Hotelsteuern: NRW fordert eine Rolle rückwärts
Pinkwart und Rüttgers wollen Ermäßigung kippen.
Berlin/Düsseldorf. Ernst Burgbacher muss sich spürbar beherrschen. "Ich bleibe ganz ruhig", betont der FDP-Tourismusexperte. Jahrelang hat er für ermäßigte Mehrwertsteuersätze im Hotelgewerbe gekämpft, und nun das. Der 60-Jährige will kein böses Wort über seinen Parteifreund Andreas Pinkwart sagen, nur soviel: "Wir haben das beschlossen, und das bleibt so.

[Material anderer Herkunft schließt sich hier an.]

(* ===== verification/RustStr.v ===== *)
(** * Rust strings

    A [&str]/[String] is its UTF-8 byte sequence, a [string] of bytes: equality,
    ordering, [starts_with] and [len] are bytewise, exactly as in Rust.
    [chars] cuts the bytes at the non-continuation bytes, which is the sequence
    of Unicode scalar values of a valid string; [trim] removes the characters of
    the Unicode [White_Space] property, as [str::trim] does. *)
From S2P Require Import Prelude.

#[global] Open Scope string_scope.
#[global] Open Scope nat_scope.
#[global] Open Scope list_scope.

(** ** Characters *)

(** A UTF-8 continuation byte, [0b10xx_xxxx]. *)
Definition is_cont (a : ascii) : bool :=
  match a with Ascii _ _ _ _ _ _ b6 b7 => b7 && negb b6 end.

(** The continuation bytes a suffix starts with, and the characters after them. *)
Fixpoint chars_aux (s : string) : string * list string :=
  match s with
  | EmptyString => ("", [])
  | String a s' =>
      let '(p, cs) := chars_aux s' in
      if is_cont a then (String a p, cs) else ("", String a p :: cs)
  end.

(** [s.chars()], each character as its own bytes. *)
Definition chars (s : string) : list string :=
  let '(p, cs) := chars_aux s in
  match p with EmptyString => cs | _ => p :: cs end.

Definition unchars (cs : list string) : string := foldr String.append "" cs.

(** The Unicode [White_Space] characters, in UTF-8. *)
Definition whitespace_chars : list string :=
  let c1 a := String a "" in
  let c2 a b := String a (String b "") in
  let c3 a b c := String a (String b (String c "")) in
  [ c1 "009"; c1 "010"; c1 "011"; c1 "012"; c1 "013"; c1 "032";
    c2 "194" "133"; c2 "194" "160"; c3 "225" "154" "128";
    c3 "226" "128" "128"; c3 "226" "128" "129"; c3 "226" "128" "130";
    c3 "226" "128" "131"; c3 "226" "128" "132"; c3 "226" "128" "133";
    c3 "226" "128" "134"; c3 "226" "128" "135"; c3 "226" "128" "136";
    c3 "226" "128" "137"; c3 "226" "128" "138"; c3 "226" "128" "168";
    c3 "226" "128" "169"; c3 "226" "128" "175"; c3 "226" "129" "159";
    c3 "227" "128" "128" ]%char.

Definition is_whitespace (c : string) : bool := bool_decide (c ∈ whitespace_chars).

Fixpoint drop_while (p : string -> bool) (l : list string) : list string :=
  match l with
  | [] => []
  | c :: l' => if p c then drop_while p l' else l
  end.

Definition drop_while_end (p : string -> bool) (l : list string) : list string :=
  reverse (drop_while p (reverse l)).

Definition trim (s : string) : string :=
  unchars (drop_while_end is_whitespace (drop_while is_whitespace (chars s))).

(** [s.trim_start()] *)
Definition trim_start (s : string) : string := unchars (drop_while is_whitespace (chars s)).

(** [s.trim().is_empty()] *)
Definition blank (s : string) : bool := bool_decide (trim s = "").

(** [s.chars().take(n).collect::<String>()] *)
Definition take_chars (n : nat) (s : string) : string := unchars (take n (chars s)).

(** A double quote. *)
Definition dquote : string := String "034" "".

Definition opt_nonempty (s : string) : option string :=
  if bool_decide (s = "") then None else Some s.

(** ** Searching and splitting *)

Definition starts_with (p s : string) : bool := String.prefix p s.

Fixpoint strip_prefix (p s : string) : option string :=
  match p, s with
  | EmptyString, _ => Some s
  | String a p', String b s' => if bool_decide (a = b) then strip_prefix p' s' else None
  | String _ _, EmptyString => None
  end.

(** [s.contains(sub)] *)
Fixpoint contains (sub s : string) : bool :=
  String.prefix sub s ||
  match s with EmptyString => false | String _ s' => contains sub s' end.

(** [s.split(sep).next()]: the part before the first separator byte. *)
Fixpoint split_first (sep : ascii) (s : string) : string :=
  match s with
  | EmptyString => ""
  | String a s' => if bool_decide (a = sep) then "" else String a (split_first sep s')
  end.

(** [s.split_once(sep)] for a one-byte separator. *)
Fixpoint split_once (sep : ascii) (s : string) : option (string * string) :=
  match s with
  | EmptyString => None
  | String a s' =>
      if bool_decide (a = sep) then Some ("", s')
      else prod_map (String a) id <$> split_once sep s'
  end.

(** [s.ends_with(suffix)] *)
Fixpoint ends_with (suffix s : string) : bool :=
  String.eqb s suffix || match s with EmptyString => false | String _ s' => ends_with suffix s' end.

(** ["\n"] *)
Definition newline : string := String "010" "".

(** [xs.join(sep)] *)
Fixpoint join (sep : string) (xs : list string) : string :=
  match xs with
  | [] => ""
  | [x] => x
  | x :: xs' => x +:+ sep +:+ join sep xs'
  end.

(** [s.is_char_boundary(n)] *)
Fixpoint is_char_boundary (n : nat) (s : string) : bool :=
  match n, s with
  | O, EmptyString => true
  | O, String a _ => negb (is_cont a)
  | S n', String _ s' => is_char_boundary n' s'
  | S _, EmptyString => false
  end.

(** [s.get(..n)]; a string starts at a boundary even when its first byte is not
    a lead byte. *)
Definition str_get_to (n : nat) (s : string) : option string :=
  if (n =? 0) || is_char_boundary n s then Some (String.substring 0 n s) else None.

(** [s.rsplit(sep).next()]: the part after the last separator byte. *)
Fixpoint split_last (sep : ascii) (s : string) : string :=
  match s with
  | EmptyString => ""
  | String a s' =>
      if bool_decide (a = sep) then split_last sep s'
      else if contains (String sep "") s' then split_last sep s' else String a s'
  end.

(** [s.replace(from, to)] for one-byte patterns and replacements. *)
Fixpoint replace_byte (from to : ascii) (s : string) : string :=
  match s with
  | EmptyString => ""
  | String a s' => String (if bool_decide (a = from) then to else a) (replace_byte from to s')
  end.

(** [s.trim_matches(c)] for a one-byte character. *)
Definition trim_matches (c : ascii) (s : string) : string :=
  let p x := bool_decide (x = String c "") in
  unchars (drop_while_end p (drop_while p (chars s))).

(** [char::is_ascii_alphanumeric] and [to_ascii_lowercase] on a byte. *)
Definition is_ascii_alnum (a : ascii) : bool :=
  let n := nat_of_ascii a in
  ((48 <=? n) && (n <=? 57)) || ((65 <=? n) && (n <=? 90)) || ((97 <=? n) && (n <=? 122)).
(* ===== verification/Ticket.v ===== *)
(** * The [Ticket] aggregate

    [ticket.rs], with the [impl Ticket] blocks of [test_case.rs],
    [wip_checkpoint.rs] and [coverage.rs]. A mutator of the source that returns
    [Result<(), DomainError>] is a function to [result DomainError Ticket]: every
    one of them checks its guards before its first write, so an [Err] is returned
    with the ticket as it was. *)
From S2P Require Import Prelude RustStr Kinds TestCase.

Record TechnicalDesign := mkTechnicalDesign {
  td_approach : string;
  td_files : list string;
  td_api_contract : string;
  td_data_changes : string;
  td_test_plan : string;
  td_alternatives : string;
}.

Record UxDesign := mkUxDesign {
  ux_user_flow : string;
  ux_screens : list string;
  ux_component_states : list string;
  ux_responsive_notes : string;
}.

Record Design := mkDesign {
  d_technical : option TechnicalDesign;
  d_ux : option UxDesign;
}.

(** [wip_checkpoint.rs] *)
Record WipCheckpoint := mkWipCheckpoint {
  wip_ref_name : string;
  wip_sha : string;
  wip_note : string;
  wip_recorded_at : string;
}.

Definition MAX_WIP_CHECKPOINTS : nat := 3.

#[export] Instance TechnicalDesign_eq_dec : EqDecision TechnicalDesign.
Proof. solve_decision. Defined.
#[export] Instance UxDesign_eq_dec : EqDecision UxDesign.
Proof. solve_decision. Defined.
#[export] Instance Design_eq_dec : EqDecision Design.
Proof. solve_decision. Defined.
#[export] Instance WipCheckpoint_eq_dec : EqDecision WipCheckpoint.
Proof. solve_decision. Defined.

Record Ticket := mkTicket {
  t_id : TicketId;
  t_kind : TicketType;
  t_title : string;
  t_description : string;
  t_priority : Priority;
  t_complexity : Complexity;
  t_status : Status;
  t_has_ui : bool;
  t_design : Design;
  t_parent_id : option TicketId;
  t_depends_on : list TicketId;
  t_acceptance_criteria : list string;
  t_test_cases : list TestCase;
  t_claimed_by : option string;
  t_claimed_at : option string;
  t_assignee : option string;
  t_goal_id : option GoalId;
  t_created_at : option string;
  t_wip_checkpoints : list WipCheckpoint;
  t_service_tag : option string;
}.

#[export] Instance Ticket_eq_dec : EqDecision Ticket.
Proof. solve_decision. Defined.

(** [Ticket::new] *)
Definition Ticket_new (id : TicketId) (ticket_type : TicketType) (title description : string)
    (priority : Priority) (complexity : Complexity) (has_ui : bool) : result DomainError Ticket :=
  if blank title then Err (Empty "title")
  else Ok {|
    t_id := id; t_kind := ticket_type; t_title := title; t_description := description;
    t_priority := priority; t_complexity := complexity;
    t_status := initial_status ticket_type; t_has_ui := has_ui;
    t_design := mkDesign None None; t_parent_id := None; t_depends_on := [];
    t_acceptance_criteria := []; t_test_cases := [];
    t_claimed_by := None; t_claimed_at := None; t_assignee := None; t_goal_id := None;
    t_created_at := None; t_wip_checkpoints := []; t_service_tag := None |}.

(** ** Unguarded mutators *)

(** The criteria [set_acceptance_criteria] keeps. *)
Definition clean_criteria (criteria : list string) : list string :=
  take 5 (List.filter (fun c => negb (bool_decide (c = ""))) (trim <$> criteria)).

Definition set_acceptance_criteria (criteria : list string) (t : Ticket) : Ticket :=
  t <| t_acceptance_criteria := clean_criteria criteria |>.

Definition assign_to_human (username : string) (t : Ticket) : Ticket :=
  t <| t_assignee := opt_nonempty (trim username) |>.

Definition stamp_created_at (at_ : string) (t : Ticket) : Ticket :=
  match t_created_at t with
  | None => t <| t_created_at := Some at_ |>
  | Some _ => t
  end.

(** ** Role-guarded mutators *)

(** [if !field_permitted(actor, f) { return Err(FieldNotPermitted) }] *)
Definition guard_field (actor : Role) (field : string) (t : Ticket) : result DomainError Ticket :=
  if field_permitted actor field then Ok t else Err (FieldNotPermitted actor field).

Definition set_goal_id (actor : Role) (goal_id : GoalId) (t : Ticket) : result DomainError Ticket :=
  let? t := guard_field actor "goal_id" t in
  Ok (t <| t_goal_id := Some goal_id |>).

Definition set_service_tag (actor : Role) (tag : string) (t : Ticket) : result DomainError Ticket :=
  let? t := guard_field actor "service_tag" t in
  Ok (t <| t_service_tag := opt_nonempty (trim tag) |>).

Definition edit (actor : Role) (title description : string) (t : Ticket)
    : result DomainError Ticket :=
  if negb (one_of actor [Po; User]) then Err (FieldNotPermitted actor "title")
  else if blank title then Err (Empty "title")
  else Ok (t <| t_title := title |> <| t_description := description |>).

Definition clarify (actor : Role) (description : string) (t : Ticket)
    : result DomainError Ticket :=
  if negb (one_of actor [Ba; Po; User]) then Err (FieldNotPermitted actor "description")
  else if blank description then Err (Empty "description")
  else Ok (t <| t_description := trim description |>).

Definition set_priority (actor : Role) (priority : Priority) (t : Ticket)
    : result DomainError Ticket :=
  let? t := guard_field actor "priority" t in
  Ok (t <| t_priority := priority |>).

Definition set_technical_design (actor : Role) (design : TechnicalDesign) (t : Ticket)
    : result DomainError Ticket :=
  let? t := guard_field actor "design.technical" t in
  Ok (t <| t_design := mkDesign (Some design) (d_ux (t_design t)) |>).

Definition set_ux_design (actor : Role) (design : UxDesign) (t : Ticket)
    : result DomainError Ticket :=
  let? t := guard_field actor "design.ux" t in
  Ok (t <| t_design := mkDesign (d_technical (t_design t)) (Some design) |>).

Definition set_parent (actor : Role) (parent : TicketId) (t : Ticket)
    : result DomainError Ticket :=
  let? t := guard_field actor "parent_id" t in
  Ok (t <| t_parent_id := Some parent |>).

Definition remove_dependency (actor : Role) (on : string) (t : Ticket)
    : result DomainError Ticket :=
  let? t := guard_field actor "depends_on" t in
  Ok (t <| t_depends_on := List.filter (fun d => negb (bool_decide (d = on))) (t_depends_on t) |>).

Definition add_dependency (actor : Role) (on : TicketId) (t : Ticket)
    : result DomainError Ticket :=
  let? t := guard_field actor "depends_on" t in
  if one_of on (t_depends_on t) then Ok t
  else Ok (t <| t_depends_on ::= (fun ds => ds ++ [on]) |>).

(** ** Status transitions *)

(** [check_ready]: the definition of Ready. *)
Definition check_ready (t : Ticket) : result DomainError unit :=
  match d_technical (t_design t) with
  | None => Err (NotReady "design.technical")
  | Some _ =>
      if t_has_ui t && bool_decide (d_ux (t_design t) = None)
      then Err (NotReady "design.ux") else Ok tt
  end.

(** [check_covered]: the definition of Verified. *)
Definition check_covered (t : Ticket) : result DomainError unit :=
  match uncovered (t_acceptance_criteria t) (t_test_cases t) with
  | [] => Ok tt
  | (first :: _) as missing => Err (CoverageIncomplete (length missing) first)
  end.

Definition clear_claim (t : Ticket) : Ticket :=
  t <| t_claimed_by := None |> <| t_claimed_at := None |>.

Definition set_status (s : Status) (t : Ticket) : Ticket := t <| t_status := s |>.

Definition transition_to (actor : Role) (to : Status) (t : Ticket) : result DomainError Ticket :=
  let from := t_status t in
  if negb (transition_allowed (t_kind t) from to)
  then Err (InvalidTransition (t_kind t) from to)
  else if negb (can_transition actor from to)
  then Err (TransitionNotPermitted actor from to)
  else
    let? _ := if decide (to = Ready) then check_ready t else Ok tt in
    let? _ := if decide (to = Verified) then check_covered t else Ok tt in
    let t := set_status to t in
    Ok (if decide (to = InProgress) then t else clear_claim t).

Definition stamp_claim (worker now : string) (t : Ticket) : Ticket :=
  t <| t_claimed_by := Some worker |> <| t_claimed_at := Some now |>.

Definition claim (actor : Role) (worker now : string) (t : Ticket) : result DomainError Ticket :=
  match t_claimed_by t with
  | Some holder => Err (AlreadyClaimed holder)
  | None =>
      let? t := transition_to actor InProgress t in
      Ok (stamp_claim worker now t)
  end.

Definition release_claim (actor : Role) (t : Ticket) : result DomainError Ticket :=
  if decide (actor <> System) then Err (FieldNotPermitted actor "claim")
  else if decide (t_status t <> InProgress)
  then Err (InvalidTransition (t_kind t) (t_status t) (t_status t))
  else
    let s := match t_kind t with Bug => Open | Feature | Chore => Ready end in
    Ok (clear_claim (set_status s t)).

Definition misfiled (t : Ticket) : bool :=
  bool_decide (t_kind t = Bug) && one_of (t_status t) [Pending; Ready; Done; Documented].

(** Returns the ticket and whether a repair was made. *)
Definition reclaim_misfiled (actor : Role) (t : Ticket) : result DomainError (Ticket * bool) :=
  if decide (actor <> System) then Err (FieldNotPermitted actor "status")
  else if misfiled t then Ok (clear_claim (set_status Open t), true)
  else Ok (t, false).

(** Returns the ticket and the displaced holder. *)
Definition take_over (actor : Role) (worker now : string) (t : Ticket)
    : result DomainError (Ticket * option string) :=
  if decide (actor <> System) then Err (FieldNotPermitted actor "claim")
  else if decide (t_status t <> InProgress)
  then Err (InvalidTransition (t_kind t) (t_status t) (t_status t))
  else Ok (stamp_claim worker now t, t_claimed_by t).

(** ** Test cases ([impl Ticket] of [test_case.rs]) *)

Definition sync_test_cases_from_acceptance (t : Ticket) : Ticket :=
  t <| t_test_cases := sync_cases (t_acceptance_criteria t) (t_test_cases t) |>.

Definition ensure_test_cases_from_acceptance (t : Ticket) : Ticket :=
  if cases_in_sync (t_acceptance_criteria t) (t_test_cases t) then t
  else sync_test_cases_from_acceptance t.

(** Write through to the first case of that description; [false] when none is. *)
Definition with_case (description : string) (f : TestCase -> TestCase) (t : Ticket)
    : Ticket * bool :=
  match find_case description (t_test_cases t) with
  | None => (t, false)
  | Some _ => (t <| t_test_cases ::= update_first (is_case description) f |>, true)
  end.

Definition set_test_case_result (description : string) (passed : bool)
    (note image : option string) (at_ : string) (t : Ticket) : Ticket * bool :=
  with_case description (record_result passed note image at_) t.

Definition set_test_case_image (description image at_ : string) (t : Ticket) : Ticket * bool :=
  with_case description (attach_image image at_) t.

Definition set_test_case_repro (description repro : string) (t : Ticket) : Ticket * bool :=
  if blank repro then (t, false) else with_case description (attach_repro repro) t.

Definition set_test_case_sources (description : string) (sources : list string) (t : Ticket)
    : Ticket * bool :=
  with_case description (attach_sources sources) t.

Definition coverage_matrix (t : Ticket) : list CoverageEntry :=
  coverage_rows (t_acceptance_criteria t) (t_test_cases t).

(** ** Parked work ([impl Ticket] of [wip_checkpoint.rs]) *)

Definition record_wip_checkpoint (actor : Role) (cp : WipCheckpoint) (t : Ticket)
    : result DomainError Ticket :=
  let? t := guard_field actor "wip_checkpoints" t in
  Ok (t <| t_wip_checkpoints ::= push_capped MAX_WIP_CHECKPOINTS cp |>).

Definition clear_wip_checkpoints (actor : Role) (t : Ticket) : result DomainError Ticket :=
  let? t := guard_field actor "wip_checkpoints" t in
  Ok (t <| t_wip_checkpoints := [] |>).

Punkt." Dass FDP-Vize Pinkwart zusammen mit NRW-Ministerpräsident Jürgen Rüttgers (CDU) die Hotel-Steuersenkung kippen will, dürfte indes pünktlich zum 100-Tage-Jubiläum die gerade wieder beschworene schwarz-gelbe Harmonie trüben.
Auf dem Steuergeschenk für die Hoteliers scheint kein Segen zu liegen. "Gute Politik korrigiert sich, wenn ein Gesetz den Praxistest nicht besteht", sagt Pinkwart. Wenn die Bundesregierung die seit Januar geltende Mehrwertsteuer-Senkung von 19 auf 7 Prozent für Hotel-Übernachtungen nicht wieder ändere, "bringen wir das über den Bundesrat ein", droht der stellvertretende NRW-Ministerpräsident. Die Hotel-Steuer sei zum "bürokratischen Monstrum" geworden.
Die Opposition feixt, bei Union und FDP regiere vor der Wahl am 9. Mai in Nordrhein-Westfalen blanke Panik. Wie sprachlos man im Regierungslager über Pinkwarts Vorstoß ist, das von NRW mitbeschlossene zentrale Projekt der ersten 100 Tage, das Wachstumsbeschleunigungsgesetz, wieder aufzuschnüren, zeigen die ersten Reaktionen. Bei der Union "kein Kommentar" - auch bei der FDP will sich außer Burgbacher niemand äußern.
Salopp gesagt könnte man von einem Dolchstoß Pinkwarts für das im Dezember unter Mühen beschlossene Steuerpaket sprechen. Und dann sprang ihm gestern auch noch Rüttgers bei: "Es ist gut, dass Herr Pinkwart gesagt hat, dass die Absenkung der Mehrwertsteuer für Hotelübernachtungen ein Fehler war". Die Regierung solle den Vorschlag ernsthaft prüfen.
Pinkwart verweist nach vier Wochen Praxis-Test auf oft negative Erfahrungen. Glaubt man den Beschwerden führender Wirtschaftsverbände, beschleunigt die Steuersenkung weniger das Wachstum als vielmehr den Papierkram. FDP-Mann Burgbacher betont, tausende Jobs in der Branche seien gefährdet. Dem Marktforschungsunternehmen CHD zufolge hatten einige Betriebe zuletzt Umsatzrückgänge bis zu 25 Prozent zu verzeichnen. Für Preissenkungen ist daher wenig Spielraum.